Canine Endogenous Oxytocin Responses to Dog-Walking and Affiliative Human–Dog Interactions
Charles Perkins Centre, Prevention Research Collaboration, Sydney School of Public Health, Faculty of Medicine and Health, University of Sydney, Sydney, NSW 2050, Australia
Charles Perkins Centre, Faculty of Health Sciences, University of Sydney, Sydney, NSW 2050, Australia
Autism Clinic for Translational Research, Brain and Mind Centre, Central Clinical School, Sydney Medical School, University of Sydney, Camperdown, NSW 2006, Australia
Sydney School of Veterinary Science, Faculty of Science, University of Sydney, Camperdown, NSW 2006, Australia
Author to whom correspondence should be addressed.

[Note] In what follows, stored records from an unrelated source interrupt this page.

(* ===== verification/Session.v ===== *)
(** * The wallet session of the web front end

    frontend/src/features/auth: the session kept in memory
    (session/sessionStore.ts), the calls to the backend (session/authApi.ts), the
    wallet's signature (session/walletSigner.ts) and the hook that signs in, refreshes
    and signs out (hooks/useSession.ts).  Every component that mounts the hook has its
    own state, timer and effects; all share the store.  The browser is a machine of
    events: the synchronous code of an event runs to its end, then the effects of the
    mounted hooks run.  What the code awaits is a task of [tasks].  The backend is the
    interface [AuthServer]. *)

From stdpp Require Import base gmap list strings.
From Stdlib Require Import ZArith Lia Ascii.
From S2P Require Import Prelude JsText JsNumber Codec SessionExpiry.

Open Scope string_scope.
Open Scope Z_scope.

(** ** The store *)

(** Models [SessionSnapshot] (frontend/src/features/auth/session/sessionStore.ts:11-18). *)
Record SessionSnapshot := Snapshot { accessToken : option string; refreshToken : option string; address : option string }.

(** Models [EMPTY] (frontend/src/features/auth/session/sessionStore.ts:20-24). *)
Definition EMPTY : SessionSnapshot := Snapshot None None None.

(** All three fields are given.
    Models [setSession] (frontend/src/features/auth/session/sessionStore.ts:44-47). *)
Definition setSession (next _snapshot : SessionSnapshot) : SessionSnapshot := next.
(** Models [setAccessToken] (frontend/src/features/auth/session/sessionStore.ts:49-52). *)
Definition setAccessToken (t : option string) (s : SessionSnapshot) : SessionSnapshot :=
  Snapshot t (refreshToken s) (address s).

(** ** The calls *)

(** An exception: an Error with its message, or another value as a text. *)
Inductive thrown := ThrownError (message : string) | ThrownValue (text : string).

(** Models [isUserRejection] (frontend/src/features/auth/session/walletSigner.ts:18-28). *)
Definition isUserRejection (err : thrown) : bool :=
  let message := match err with ThrownError m | ThrownValue m => m end in
  let lower := toLowerCase message in
  includes lower "reject" || includes lower "cancel" || includes lower "declin" || includes lower "denied" ||
  includes lower "closed".

(** What the wallet answers, [None] for something that is not a text.
    Models [signWithWallet] (frontend/src/features/auth/session/walletSigner.ts:8-15). *)
Definition signWithWallet (answer : result thrown (option string)) : result thrown string :=
  match answer with
  | Throw e => Throw e
  | Ok signedMessage =>
      match truthy signedMessage with
      | Some s => Ok s
      | None => Throw (ThrownError "The wallet returned an empty signature")
      end
  end.

Inductive request :=
  | ReqNonce (address : string)
  | ReqVerify (address nonce signature : string)
  | ReqRefresh (refreshToken : option string)
  | ReqLogout (refreshToken : string).

(** The members of a JSON answer that are read are texts; [Throw] is a body that does
    not parse. *)
Record response := Response { status : Z; body : result string (list (string * string)) }.
Definition res_ok (res : response) : bool := (200 <=? status res) && (status res <=? 299).

(** Models [toJson] (frontend/src/features/auth/session/authApi.ts:13-18). *)
Definition toJson (res : response) : result thrown (list (string * string)) :=
  if negb (res_ok res) then Throw (ThrownError ("Request failed with status " +:+ show_Z (status res)))
  else match body res with Ok data => Ok data | Throw m => Throw (ThrownError m) end.

(** [fetch] and [toJson]. *)
Definition fetched (r : result string response) : result thrown (list (string * string)) :=
  match r with Ok res => toJson res | Throw m => Throw (ThrownError m) end.

Definition either (a b : option string) : option string := match a with Some x => Some x | None => b end.

(** The nonce and the message to sign.
    Models [requestChallenge] (frontend/src/features/auth/session/authApi.ts:27-38). *)
Definition requestChallenge (r : result string response) : result thrown (string * string) :=
  match fetched r with
  | Throw e => Throw e
  | Ok data =>
      Ok (default "" (alist_get "nonce" data), default "" (either (alist_get "message" data) (alist_get "nonce" data)))
  end.

(** The token and the refresh token.
    Models [verifyChallenge] (frontend/src/features/auth/session/authApi.ts:47-64). *)
Definition verifyChallenge (r : result string response) : result thrown (string * option string) :=
  match fetched r with
  | Throw e => Throw e
  | Ok data =>
      Ok (default "" (either (alist_get "token" data) (alist_get "accessToken" data)), truthy (alist_get "refreshToken" data))
  end.

(** Models [refreshAccessToken] (frontend/src/features/auth/session/authApi.ts:72-90). *)
Definition refreshAccessToken (r : result string response) : option string :=
  match r with
  | Throw _ => None
  | Ok res =>
      if negb (res_ok res) then None
      else match body res with
           | Throw _ => None
           | Ok data => either (alist_get "token" data) (alist_get "accessToken" data)
           end
  end.

(** ** The hook and the browser *)

(** The state of one mounted component; [timer] is the instant it is due, [seenAccount]
    and [seenSession] the dependencies with which its two effects last ran.
    Models [useSession] (frontend/src/features/auth/hooks/useSession.ts:55-57). *)
Record Hook := MkHook {
  mounted : bool; signingIn : bool; error : option string; refreshInFlight : bool; timer : option Z;
  seenAccount : option (option string * option string); seenSession : option (option string * option string) }.

(** What is awaited, and what runs then: [TLogout (Some i)] is a sign-out awaited by the
    refresh of hook [i]. *)
Inductive cont :=
  | TNonce (i : nat) (walletAddress : string)
  | TSign (i : nat) (walletAddress nonce : string)
  | TVerify (i : nat) (walletAddress : string)
  | TRefresh (i : nat)
  | TLogout (i : option nat).
Inductive flight := Sent (q : request) | Back (r : result string response) | AtWallet (message : string).

(** [cleared] counts the flushes of the query cache. *)
Record App := MkApp {
  store : SessionSnapshot; wallet : option string; hooks : list Hook;
  tasks : gmap nat (cont * flight); next : nat; cleared : nat }.

Definition with_store (f : SessionSnapshot → SessionSnapshot) (s : App) : App :=
  MkApp (f (store s)) (wallet s) (hooks s) (tasks s) (next s) (cleared s).
Definition with_wallet (a : option string) (s : App) : App :=
  MkApp (store s) a (hooks s) (tasks s) (next s) (cleared s).
Definition with_hook (f : Hook → Hook) (i : nat) (s : App) : App :=
  MkApp (store s) (wallet s) (alter f i (hooks s)) (tasks s) (next s) (cleared s).
Definition spawn (c : cont) (fl : flight) (s : App) : App :=
  MkApp (store s) (wallet s) (hooks s) (<[next s := (c, fl)]> (tasks s)) (S (next s)) (cleared s).
Definition with_task (n : nat) (t : option (cont * flight)) (s : App) : App :=
  MkApp (store s) (wallet s) (hooks s) (partial_alter (λ _, t) n (tasks s)) (next s) (cleared s).
Definition flush (s : App) : App :=
  MkApp (store s) (wallet s) (hooks s) (tasks s) (next s) (S (cleared s)).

These authors are joint senior authors on this work.
Received: 17 January 2019 / Revised: 5 February 2019 / Accepted: 6 February 2019 / Published: 8 February 2019
It is widely recognized that humans and dogs share a unique relationship. However, the biological mechanisms that may contribute to this bond between owners and their pet dogs are still unclear. As such, we measured the concentration of oxytocin, a hormone that is important in social bonding, in dogs before and after two different activities: dog-walking and human–dog interactions. We also investigated whether the strength of an owner’s attachment to their dog affected the dog’s oxytocin concentration. Contradicting our suppositions, the experiment showed that the concentration of dog oxytocin was not substantially different following either dog-walking or human–dog interactions. Additionally, the strength of the human–dog bond did not affect oxytocin concentrations. We suggest that more research is needed to fully understand the role of oxytocin in human–dog bonding.